● **Task instructions**: Each line in the records below, from the one that contains "induction s as" to the one that contains "Lemma join_terminated delim", should be reproduced exactly, the first and last included.

● **Data listing**:

____________

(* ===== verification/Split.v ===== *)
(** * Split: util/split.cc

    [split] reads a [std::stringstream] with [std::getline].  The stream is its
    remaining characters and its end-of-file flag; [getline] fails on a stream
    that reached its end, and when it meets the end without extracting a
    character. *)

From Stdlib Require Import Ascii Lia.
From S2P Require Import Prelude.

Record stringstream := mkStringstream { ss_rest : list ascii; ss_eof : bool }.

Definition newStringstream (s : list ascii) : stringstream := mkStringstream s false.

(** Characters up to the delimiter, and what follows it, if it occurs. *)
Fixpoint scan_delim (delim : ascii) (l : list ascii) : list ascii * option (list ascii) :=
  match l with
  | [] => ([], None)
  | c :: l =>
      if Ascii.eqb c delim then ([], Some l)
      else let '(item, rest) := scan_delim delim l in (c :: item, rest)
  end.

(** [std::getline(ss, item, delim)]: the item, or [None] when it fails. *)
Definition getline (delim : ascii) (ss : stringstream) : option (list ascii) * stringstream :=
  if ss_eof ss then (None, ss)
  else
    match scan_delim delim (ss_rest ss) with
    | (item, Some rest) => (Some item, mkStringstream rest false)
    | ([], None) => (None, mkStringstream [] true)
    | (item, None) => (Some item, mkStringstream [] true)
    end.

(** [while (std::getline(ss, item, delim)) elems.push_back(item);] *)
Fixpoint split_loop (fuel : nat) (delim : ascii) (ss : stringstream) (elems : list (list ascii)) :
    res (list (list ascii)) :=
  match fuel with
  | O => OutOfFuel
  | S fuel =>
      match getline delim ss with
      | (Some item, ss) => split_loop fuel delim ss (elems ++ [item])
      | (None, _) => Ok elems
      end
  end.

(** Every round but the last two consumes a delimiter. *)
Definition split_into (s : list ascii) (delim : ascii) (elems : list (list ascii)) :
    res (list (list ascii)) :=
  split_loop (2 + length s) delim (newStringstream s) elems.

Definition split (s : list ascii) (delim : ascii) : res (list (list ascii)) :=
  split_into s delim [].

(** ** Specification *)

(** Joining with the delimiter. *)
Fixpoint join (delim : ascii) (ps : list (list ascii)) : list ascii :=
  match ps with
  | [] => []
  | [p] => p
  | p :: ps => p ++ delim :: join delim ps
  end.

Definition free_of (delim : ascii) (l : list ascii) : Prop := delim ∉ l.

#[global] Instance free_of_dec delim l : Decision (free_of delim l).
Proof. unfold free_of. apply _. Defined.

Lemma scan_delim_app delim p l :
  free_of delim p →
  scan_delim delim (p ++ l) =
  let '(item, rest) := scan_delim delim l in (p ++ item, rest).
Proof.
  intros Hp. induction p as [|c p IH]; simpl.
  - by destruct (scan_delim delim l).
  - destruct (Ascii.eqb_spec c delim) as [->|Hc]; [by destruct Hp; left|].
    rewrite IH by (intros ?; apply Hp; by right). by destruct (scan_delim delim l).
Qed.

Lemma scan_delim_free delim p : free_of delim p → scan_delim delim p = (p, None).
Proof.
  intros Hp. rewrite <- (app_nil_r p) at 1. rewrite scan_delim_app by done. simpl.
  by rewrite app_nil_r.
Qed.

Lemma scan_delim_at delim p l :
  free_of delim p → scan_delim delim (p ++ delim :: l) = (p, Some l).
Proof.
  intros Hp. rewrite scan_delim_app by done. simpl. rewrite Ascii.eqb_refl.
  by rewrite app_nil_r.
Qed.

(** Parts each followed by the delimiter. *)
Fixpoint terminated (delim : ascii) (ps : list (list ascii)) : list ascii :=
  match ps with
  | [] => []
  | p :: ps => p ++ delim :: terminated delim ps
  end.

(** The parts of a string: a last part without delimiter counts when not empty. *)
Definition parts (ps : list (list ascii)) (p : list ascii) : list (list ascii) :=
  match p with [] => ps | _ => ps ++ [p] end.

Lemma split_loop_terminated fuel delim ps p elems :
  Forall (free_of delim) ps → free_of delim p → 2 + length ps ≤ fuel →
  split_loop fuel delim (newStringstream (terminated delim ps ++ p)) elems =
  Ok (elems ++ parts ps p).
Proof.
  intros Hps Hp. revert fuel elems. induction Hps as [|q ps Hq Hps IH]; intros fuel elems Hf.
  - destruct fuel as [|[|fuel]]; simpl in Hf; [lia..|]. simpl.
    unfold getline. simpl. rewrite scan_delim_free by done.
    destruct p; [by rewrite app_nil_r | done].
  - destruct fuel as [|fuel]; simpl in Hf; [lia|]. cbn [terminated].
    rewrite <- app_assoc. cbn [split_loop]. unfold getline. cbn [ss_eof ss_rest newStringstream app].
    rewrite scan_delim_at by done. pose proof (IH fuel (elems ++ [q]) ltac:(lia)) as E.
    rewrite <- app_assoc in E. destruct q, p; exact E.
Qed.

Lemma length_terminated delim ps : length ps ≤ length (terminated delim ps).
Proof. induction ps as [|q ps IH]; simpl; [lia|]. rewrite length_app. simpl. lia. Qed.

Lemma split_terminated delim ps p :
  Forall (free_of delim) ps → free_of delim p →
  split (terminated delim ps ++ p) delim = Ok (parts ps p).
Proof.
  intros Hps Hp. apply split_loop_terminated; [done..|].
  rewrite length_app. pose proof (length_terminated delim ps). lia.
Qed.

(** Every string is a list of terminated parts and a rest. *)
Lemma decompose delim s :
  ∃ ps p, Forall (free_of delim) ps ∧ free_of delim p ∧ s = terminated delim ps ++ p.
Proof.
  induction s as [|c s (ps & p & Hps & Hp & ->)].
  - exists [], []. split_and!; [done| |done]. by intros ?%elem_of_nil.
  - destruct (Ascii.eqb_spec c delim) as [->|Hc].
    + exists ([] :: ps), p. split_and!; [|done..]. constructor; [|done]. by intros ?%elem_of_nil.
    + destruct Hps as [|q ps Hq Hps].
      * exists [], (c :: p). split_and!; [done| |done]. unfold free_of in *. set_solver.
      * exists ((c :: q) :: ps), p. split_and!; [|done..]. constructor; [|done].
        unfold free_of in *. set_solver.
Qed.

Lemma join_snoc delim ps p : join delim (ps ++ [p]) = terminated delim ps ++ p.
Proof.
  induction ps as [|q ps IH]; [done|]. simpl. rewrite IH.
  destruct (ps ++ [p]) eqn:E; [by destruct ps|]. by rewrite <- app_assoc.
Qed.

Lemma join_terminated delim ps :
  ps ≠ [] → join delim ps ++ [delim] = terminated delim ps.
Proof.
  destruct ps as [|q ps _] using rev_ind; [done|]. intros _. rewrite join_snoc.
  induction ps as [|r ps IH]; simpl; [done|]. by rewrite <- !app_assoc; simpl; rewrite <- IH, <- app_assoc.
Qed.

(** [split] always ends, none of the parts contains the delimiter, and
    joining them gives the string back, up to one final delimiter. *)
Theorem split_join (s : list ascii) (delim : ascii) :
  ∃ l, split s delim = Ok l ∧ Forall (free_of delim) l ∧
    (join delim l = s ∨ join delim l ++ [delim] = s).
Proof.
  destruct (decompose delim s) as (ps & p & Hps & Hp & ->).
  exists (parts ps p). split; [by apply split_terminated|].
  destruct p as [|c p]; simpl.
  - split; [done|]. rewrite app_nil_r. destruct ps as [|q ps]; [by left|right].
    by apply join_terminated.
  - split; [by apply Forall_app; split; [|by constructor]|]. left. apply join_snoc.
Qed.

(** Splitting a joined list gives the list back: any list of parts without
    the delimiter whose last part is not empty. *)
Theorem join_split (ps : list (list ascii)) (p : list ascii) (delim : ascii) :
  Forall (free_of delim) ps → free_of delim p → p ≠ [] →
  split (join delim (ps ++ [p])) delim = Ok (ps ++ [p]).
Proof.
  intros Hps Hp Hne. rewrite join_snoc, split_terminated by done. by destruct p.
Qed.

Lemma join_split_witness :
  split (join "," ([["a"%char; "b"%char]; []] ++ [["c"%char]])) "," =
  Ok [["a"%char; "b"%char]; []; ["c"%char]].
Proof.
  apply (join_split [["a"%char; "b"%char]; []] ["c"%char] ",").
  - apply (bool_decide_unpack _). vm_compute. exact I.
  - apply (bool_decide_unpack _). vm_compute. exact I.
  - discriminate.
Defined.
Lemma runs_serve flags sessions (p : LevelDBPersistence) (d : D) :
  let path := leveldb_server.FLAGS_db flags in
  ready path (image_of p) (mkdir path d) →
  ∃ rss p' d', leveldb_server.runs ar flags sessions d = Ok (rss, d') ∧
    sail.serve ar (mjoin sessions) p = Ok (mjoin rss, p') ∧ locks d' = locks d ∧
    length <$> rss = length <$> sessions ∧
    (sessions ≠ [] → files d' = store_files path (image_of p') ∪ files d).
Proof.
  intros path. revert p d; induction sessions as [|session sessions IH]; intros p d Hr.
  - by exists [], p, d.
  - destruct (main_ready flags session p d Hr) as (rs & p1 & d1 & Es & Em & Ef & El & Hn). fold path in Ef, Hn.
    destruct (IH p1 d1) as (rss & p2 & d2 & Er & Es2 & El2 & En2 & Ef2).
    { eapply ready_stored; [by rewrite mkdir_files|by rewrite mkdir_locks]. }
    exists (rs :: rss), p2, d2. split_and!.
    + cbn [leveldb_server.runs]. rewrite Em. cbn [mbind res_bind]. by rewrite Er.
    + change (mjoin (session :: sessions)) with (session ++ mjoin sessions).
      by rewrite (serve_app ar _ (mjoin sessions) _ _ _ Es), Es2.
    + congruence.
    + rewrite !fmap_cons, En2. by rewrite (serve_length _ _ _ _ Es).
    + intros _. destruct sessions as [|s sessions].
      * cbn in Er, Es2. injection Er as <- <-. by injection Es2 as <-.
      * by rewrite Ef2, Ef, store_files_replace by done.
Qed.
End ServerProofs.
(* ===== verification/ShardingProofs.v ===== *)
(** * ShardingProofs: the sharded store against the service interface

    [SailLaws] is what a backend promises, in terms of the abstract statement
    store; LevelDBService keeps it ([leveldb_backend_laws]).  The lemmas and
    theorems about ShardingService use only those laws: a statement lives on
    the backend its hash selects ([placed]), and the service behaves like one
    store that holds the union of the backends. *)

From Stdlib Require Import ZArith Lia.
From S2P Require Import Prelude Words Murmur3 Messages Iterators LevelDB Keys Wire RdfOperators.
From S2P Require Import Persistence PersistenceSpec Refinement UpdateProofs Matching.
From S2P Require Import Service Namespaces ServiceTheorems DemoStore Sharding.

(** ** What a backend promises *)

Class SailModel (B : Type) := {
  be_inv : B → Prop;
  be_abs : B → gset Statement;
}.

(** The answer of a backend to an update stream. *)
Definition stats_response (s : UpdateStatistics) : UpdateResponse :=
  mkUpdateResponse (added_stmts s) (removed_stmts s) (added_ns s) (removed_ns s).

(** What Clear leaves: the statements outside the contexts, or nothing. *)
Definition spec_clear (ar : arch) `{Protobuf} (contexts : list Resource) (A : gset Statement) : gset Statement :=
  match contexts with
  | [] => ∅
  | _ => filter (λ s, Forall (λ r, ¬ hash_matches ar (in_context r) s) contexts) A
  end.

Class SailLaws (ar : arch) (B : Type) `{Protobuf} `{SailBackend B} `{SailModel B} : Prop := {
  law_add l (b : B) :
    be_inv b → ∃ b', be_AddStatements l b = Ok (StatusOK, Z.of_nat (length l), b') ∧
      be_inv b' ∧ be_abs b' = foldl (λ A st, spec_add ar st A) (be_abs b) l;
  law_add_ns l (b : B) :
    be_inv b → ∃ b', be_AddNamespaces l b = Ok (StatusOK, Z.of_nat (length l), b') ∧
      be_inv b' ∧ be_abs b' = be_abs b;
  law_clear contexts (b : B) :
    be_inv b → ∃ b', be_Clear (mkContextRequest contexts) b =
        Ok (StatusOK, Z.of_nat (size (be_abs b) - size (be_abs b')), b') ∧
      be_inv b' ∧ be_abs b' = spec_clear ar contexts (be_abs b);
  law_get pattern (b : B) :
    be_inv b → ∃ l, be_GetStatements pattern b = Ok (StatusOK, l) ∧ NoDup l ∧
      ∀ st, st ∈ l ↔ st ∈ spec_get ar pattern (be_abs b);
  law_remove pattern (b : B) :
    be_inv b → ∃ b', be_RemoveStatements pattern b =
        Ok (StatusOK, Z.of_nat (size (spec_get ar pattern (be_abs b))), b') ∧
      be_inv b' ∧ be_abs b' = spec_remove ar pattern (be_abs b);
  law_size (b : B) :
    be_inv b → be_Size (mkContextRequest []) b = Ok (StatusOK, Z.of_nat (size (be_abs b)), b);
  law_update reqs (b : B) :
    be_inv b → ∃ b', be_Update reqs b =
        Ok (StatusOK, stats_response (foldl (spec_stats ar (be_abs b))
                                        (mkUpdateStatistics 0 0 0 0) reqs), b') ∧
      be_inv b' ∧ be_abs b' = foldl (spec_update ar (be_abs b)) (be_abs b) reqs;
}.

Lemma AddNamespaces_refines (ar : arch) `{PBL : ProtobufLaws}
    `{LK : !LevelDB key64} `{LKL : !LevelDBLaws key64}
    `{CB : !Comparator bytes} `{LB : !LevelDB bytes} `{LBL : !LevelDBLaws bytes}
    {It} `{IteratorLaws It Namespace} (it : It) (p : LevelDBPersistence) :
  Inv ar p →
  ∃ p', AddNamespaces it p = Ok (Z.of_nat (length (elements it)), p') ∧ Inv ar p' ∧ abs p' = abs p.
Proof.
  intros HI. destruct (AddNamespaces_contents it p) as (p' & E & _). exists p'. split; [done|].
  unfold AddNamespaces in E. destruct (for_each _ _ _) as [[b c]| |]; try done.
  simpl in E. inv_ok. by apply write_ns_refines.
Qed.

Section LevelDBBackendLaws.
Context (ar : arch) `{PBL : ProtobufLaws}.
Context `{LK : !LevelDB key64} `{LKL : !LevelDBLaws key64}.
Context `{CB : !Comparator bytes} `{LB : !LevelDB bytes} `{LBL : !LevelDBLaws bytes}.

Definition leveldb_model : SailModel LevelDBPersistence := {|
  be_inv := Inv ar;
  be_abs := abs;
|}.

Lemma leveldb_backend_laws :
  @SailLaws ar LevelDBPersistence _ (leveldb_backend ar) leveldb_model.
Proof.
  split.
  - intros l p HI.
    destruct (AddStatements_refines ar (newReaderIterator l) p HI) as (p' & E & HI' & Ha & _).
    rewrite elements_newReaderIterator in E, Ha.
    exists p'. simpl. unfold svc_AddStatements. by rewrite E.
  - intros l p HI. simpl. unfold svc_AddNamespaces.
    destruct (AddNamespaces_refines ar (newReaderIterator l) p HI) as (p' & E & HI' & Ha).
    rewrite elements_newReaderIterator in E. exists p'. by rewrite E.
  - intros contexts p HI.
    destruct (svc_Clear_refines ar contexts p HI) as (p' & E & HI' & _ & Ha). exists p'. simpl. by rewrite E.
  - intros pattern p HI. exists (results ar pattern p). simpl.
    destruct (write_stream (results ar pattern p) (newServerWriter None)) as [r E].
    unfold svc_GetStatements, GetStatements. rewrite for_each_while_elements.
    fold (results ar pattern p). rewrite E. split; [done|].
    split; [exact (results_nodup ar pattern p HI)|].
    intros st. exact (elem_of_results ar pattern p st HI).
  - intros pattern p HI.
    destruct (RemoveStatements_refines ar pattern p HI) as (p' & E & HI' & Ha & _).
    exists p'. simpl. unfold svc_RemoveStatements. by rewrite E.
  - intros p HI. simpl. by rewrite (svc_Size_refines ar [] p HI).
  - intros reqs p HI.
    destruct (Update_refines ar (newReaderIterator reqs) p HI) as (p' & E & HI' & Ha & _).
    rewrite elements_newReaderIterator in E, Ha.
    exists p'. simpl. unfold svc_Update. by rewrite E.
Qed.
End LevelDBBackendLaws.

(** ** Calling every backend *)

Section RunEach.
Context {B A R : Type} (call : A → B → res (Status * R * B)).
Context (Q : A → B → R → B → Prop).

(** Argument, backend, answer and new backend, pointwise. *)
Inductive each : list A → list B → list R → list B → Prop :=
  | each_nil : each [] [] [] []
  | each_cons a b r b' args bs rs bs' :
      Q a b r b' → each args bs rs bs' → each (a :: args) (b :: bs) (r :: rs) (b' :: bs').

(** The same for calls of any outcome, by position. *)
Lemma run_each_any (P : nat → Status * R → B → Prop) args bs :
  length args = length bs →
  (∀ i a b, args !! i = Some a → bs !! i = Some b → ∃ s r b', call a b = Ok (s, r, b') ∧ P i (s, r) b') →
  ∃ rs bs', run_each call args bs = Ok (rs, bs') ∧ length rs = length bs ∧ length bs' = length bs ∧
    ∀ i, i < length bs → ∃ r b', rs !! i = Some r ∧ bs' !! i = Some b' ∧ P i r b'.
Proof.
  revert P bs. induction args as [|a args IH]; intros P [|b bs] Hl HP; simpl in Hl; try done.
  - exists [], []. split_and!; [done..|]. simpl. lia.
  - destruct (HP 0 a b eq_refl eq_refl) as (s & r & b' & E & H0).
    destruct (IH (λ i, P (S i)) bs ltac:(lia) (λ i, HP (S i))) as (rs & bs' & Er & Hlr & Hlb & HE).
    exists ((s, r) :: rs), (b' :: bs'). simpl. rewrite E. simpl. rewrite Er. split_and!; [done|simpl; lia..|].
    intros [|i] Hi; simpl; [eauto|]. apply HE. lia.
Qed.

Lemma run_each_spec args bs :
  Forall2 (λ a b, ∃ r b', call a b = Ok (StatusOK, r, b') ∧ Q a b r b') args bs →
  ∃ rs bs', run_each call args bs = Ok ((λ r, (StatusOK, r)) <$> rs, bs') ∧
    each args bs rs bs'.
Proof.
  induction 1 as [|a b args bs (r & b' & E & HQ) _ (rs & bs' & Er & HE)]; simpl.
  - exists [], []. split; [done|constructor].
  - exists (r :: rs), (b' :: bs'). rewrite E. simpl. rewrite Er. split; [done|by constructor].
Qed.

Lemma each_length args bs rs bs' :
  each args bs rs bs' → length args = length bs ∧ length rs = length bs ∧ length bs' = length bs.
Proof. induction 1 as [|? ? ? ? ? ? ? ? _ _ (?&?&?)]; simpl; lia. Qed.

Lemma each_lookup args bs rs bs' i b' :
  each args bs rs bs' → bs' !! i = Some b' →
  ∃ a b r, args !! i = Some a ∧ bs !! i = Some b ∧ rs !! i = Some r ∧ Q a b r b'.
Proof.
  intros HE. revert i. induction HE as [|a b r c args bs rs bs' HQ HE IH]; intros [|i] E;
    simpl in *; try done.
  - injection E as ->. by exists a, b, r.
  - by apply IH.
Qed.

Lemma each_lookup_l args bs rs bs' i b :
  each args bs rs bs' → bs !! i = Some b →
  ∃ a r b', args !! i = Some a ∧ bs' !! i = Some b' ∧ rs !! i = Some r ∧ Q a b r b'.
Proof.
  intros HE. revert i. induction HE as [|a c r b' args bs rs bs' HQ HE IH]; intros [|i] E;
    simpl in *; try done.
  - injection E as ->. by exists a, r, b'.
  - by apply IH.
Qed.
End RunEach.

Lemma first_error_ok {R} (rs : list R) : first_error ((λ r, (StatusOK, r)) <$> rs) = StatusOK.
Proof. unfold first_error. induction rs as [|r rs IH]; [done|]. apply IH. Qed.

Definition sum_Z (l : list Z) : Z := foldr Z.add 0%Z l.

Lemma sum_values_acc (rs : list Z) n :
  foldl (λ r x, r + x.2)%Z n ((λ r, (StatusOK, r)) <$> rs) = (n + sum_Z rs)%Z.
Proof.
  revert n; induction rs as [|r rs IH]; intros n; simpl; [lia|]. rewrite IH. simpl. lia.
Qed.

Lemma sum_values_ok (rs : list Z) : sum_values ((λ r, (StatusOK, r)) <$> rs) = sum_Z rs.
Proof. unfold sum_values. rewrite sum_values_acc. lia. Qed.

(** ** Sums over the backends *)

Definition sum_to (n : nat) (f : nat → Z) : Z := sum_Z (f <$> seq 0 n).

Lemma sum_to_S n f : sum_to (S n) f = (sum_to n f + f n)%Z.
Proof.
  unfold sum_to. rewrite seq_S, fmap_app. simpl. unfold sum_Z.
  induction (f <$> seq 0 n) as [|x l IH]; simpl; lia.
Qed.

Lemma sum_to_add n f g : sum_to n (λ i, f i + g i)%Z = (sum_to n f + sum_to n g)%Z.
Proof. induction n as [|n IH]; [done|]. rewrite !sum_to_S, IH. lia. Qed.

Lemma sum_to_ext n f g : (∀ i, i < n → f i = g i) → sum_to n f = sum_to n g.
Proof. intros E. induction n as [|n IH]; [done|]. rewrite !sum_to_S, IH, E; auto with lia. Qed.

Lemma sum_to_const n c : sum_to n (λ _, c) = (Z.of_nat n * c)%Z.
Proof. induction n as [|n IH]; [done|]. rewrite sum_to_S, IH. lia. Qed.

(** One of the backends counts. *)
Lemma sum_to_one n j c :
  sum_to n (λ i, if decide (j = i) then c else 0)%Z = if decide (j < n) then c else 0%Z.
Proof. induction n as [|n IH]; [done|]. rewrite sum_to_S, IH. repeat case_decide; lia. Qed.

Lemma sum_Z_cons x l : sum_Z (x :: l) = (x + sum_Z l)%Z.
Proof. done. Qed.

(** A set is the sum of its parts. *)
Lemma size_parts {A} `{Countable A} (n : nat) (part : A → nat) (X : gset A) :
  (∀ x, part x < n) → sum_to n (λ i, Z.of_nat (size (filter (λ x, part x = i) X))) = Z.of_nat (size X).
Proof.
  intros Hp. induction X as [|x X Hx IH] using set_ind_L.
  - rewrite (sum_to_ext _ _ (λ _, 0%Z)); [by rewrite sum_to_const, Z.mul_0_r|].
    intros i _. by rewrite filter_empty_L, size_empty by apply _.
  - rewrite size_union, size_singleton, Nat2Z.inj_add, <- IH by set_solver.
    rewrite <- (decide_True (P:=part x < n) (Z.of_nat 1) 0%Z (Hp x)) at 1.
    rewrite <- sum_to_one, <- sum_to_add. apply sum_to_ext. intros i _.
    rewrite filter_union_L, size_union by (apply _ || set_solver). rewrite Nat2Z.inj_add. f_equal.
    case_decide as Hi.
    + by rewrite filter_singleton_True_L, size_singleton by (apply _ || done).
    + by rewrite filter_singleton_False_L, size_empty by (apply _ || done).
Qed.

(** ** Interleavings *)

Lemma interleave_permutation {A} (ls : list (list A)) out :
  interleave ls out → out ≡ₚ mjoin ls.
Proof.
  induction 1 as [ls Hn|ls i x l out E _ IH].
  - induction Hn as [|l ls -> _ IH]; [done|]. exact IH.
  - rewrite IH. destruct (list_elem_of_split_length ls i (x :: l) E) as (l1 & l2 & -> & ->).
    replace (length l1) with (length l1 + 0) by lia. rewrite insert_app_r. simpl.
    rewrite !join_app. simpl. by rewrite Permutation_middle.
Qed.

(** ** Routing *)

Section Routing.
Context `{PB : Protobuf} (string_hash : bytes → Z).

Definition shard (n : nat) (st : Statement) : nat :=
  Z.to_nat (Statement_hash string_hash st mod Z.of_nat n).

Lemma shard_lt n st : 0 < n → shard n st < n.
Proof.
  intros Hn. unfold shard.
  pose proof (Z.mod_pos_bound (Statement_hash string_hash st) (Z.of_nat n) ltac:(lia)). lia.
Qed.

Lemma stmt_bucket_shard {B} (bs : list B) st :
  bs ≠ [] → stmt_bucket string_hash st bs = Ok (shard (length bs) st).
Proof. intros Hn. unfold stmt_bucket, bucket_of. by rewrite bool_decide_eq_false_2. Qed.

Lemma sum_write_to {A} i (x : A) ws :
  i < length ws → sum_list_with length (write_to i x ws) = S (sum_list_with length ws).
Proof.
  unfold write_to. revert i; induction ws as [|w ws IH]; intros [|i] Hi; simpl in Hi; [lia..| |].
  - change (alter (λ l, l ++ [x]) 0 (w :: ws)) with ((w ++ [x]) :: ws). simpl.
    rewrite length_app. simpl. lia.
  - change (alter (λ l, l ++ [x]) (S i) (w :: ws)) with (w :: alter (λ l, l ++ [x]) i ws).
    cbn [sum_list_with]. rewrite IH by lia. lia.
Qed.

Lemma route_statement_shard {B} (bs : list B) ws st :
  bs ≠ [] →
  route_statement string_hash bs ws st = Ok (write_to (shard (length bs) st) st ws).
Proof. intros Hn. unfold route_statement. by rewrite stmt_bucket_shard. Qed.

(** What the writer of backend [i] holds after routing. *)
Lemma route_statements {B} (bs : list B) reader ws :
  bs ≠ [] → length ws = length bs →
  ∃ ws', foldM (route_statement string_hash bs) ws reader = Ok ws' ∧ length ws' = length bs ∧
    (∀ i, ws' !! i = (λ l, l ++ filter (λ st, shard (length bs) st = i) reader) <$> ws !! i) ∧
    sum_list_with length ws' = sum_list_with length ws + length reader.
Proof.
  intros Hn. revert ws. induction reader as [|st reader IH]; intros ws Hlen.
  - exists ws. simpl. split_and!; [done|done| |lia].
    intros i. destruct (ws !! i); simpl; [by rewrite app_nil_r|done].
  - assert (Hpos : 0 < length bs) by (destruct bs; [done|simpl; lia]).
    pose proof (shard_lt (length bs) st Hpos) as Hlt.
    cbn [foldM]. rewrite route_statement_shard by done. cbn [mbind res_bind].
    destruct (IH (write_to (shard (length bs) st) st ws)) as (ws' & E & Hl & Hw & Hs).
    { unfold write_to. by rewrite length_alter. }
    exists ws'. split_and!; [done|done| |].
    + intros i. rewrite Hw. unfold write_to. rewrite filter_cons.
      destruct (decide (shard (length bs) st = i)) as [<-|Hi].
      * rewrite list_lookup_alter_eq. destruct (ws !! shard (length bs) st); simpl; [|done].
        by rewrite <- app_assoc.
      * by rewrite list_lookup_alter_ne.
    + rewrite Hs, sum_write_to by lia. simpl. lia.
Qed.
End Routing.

____________

● **Task solution**:
  induction s as [|c s (ps & p & Hps & Hp & ->)].
  - exists [], []. split_and!; [done| |done]. by intros ?%elem_of_nil.
  - destruct (Ascii.eqb_spec c delim) as [->|Hc].
    + exists ([] :: ps), p. split_and!; [|done..]. constructor; [|done]. by intros ?%elem_of_nil.
    + destruct Hps as [|q ps Hq Hps].
      * exists [], (c :: p). split_and!; [done| |done]. unfold free_of in *. set_solver.
      * exists ((c :: q) :: ps), p. split_and!; [|done..]. constructor; [|done].
        unfold free_of in *. set_solver.
Qed.

Lemma join_snoc delim ps p : join delim (ps ++ [p]) = terminated delim ps ++ p.
Proof.
  induction ps as [|q ps IH]; [done|]. simpl. rewrite IH.
  destruct (ps ++ [p]) eqn:E; [by destruct ps|]. by rewrite <- app_assoc.
Qed.

Lemma join_terminated delim ps :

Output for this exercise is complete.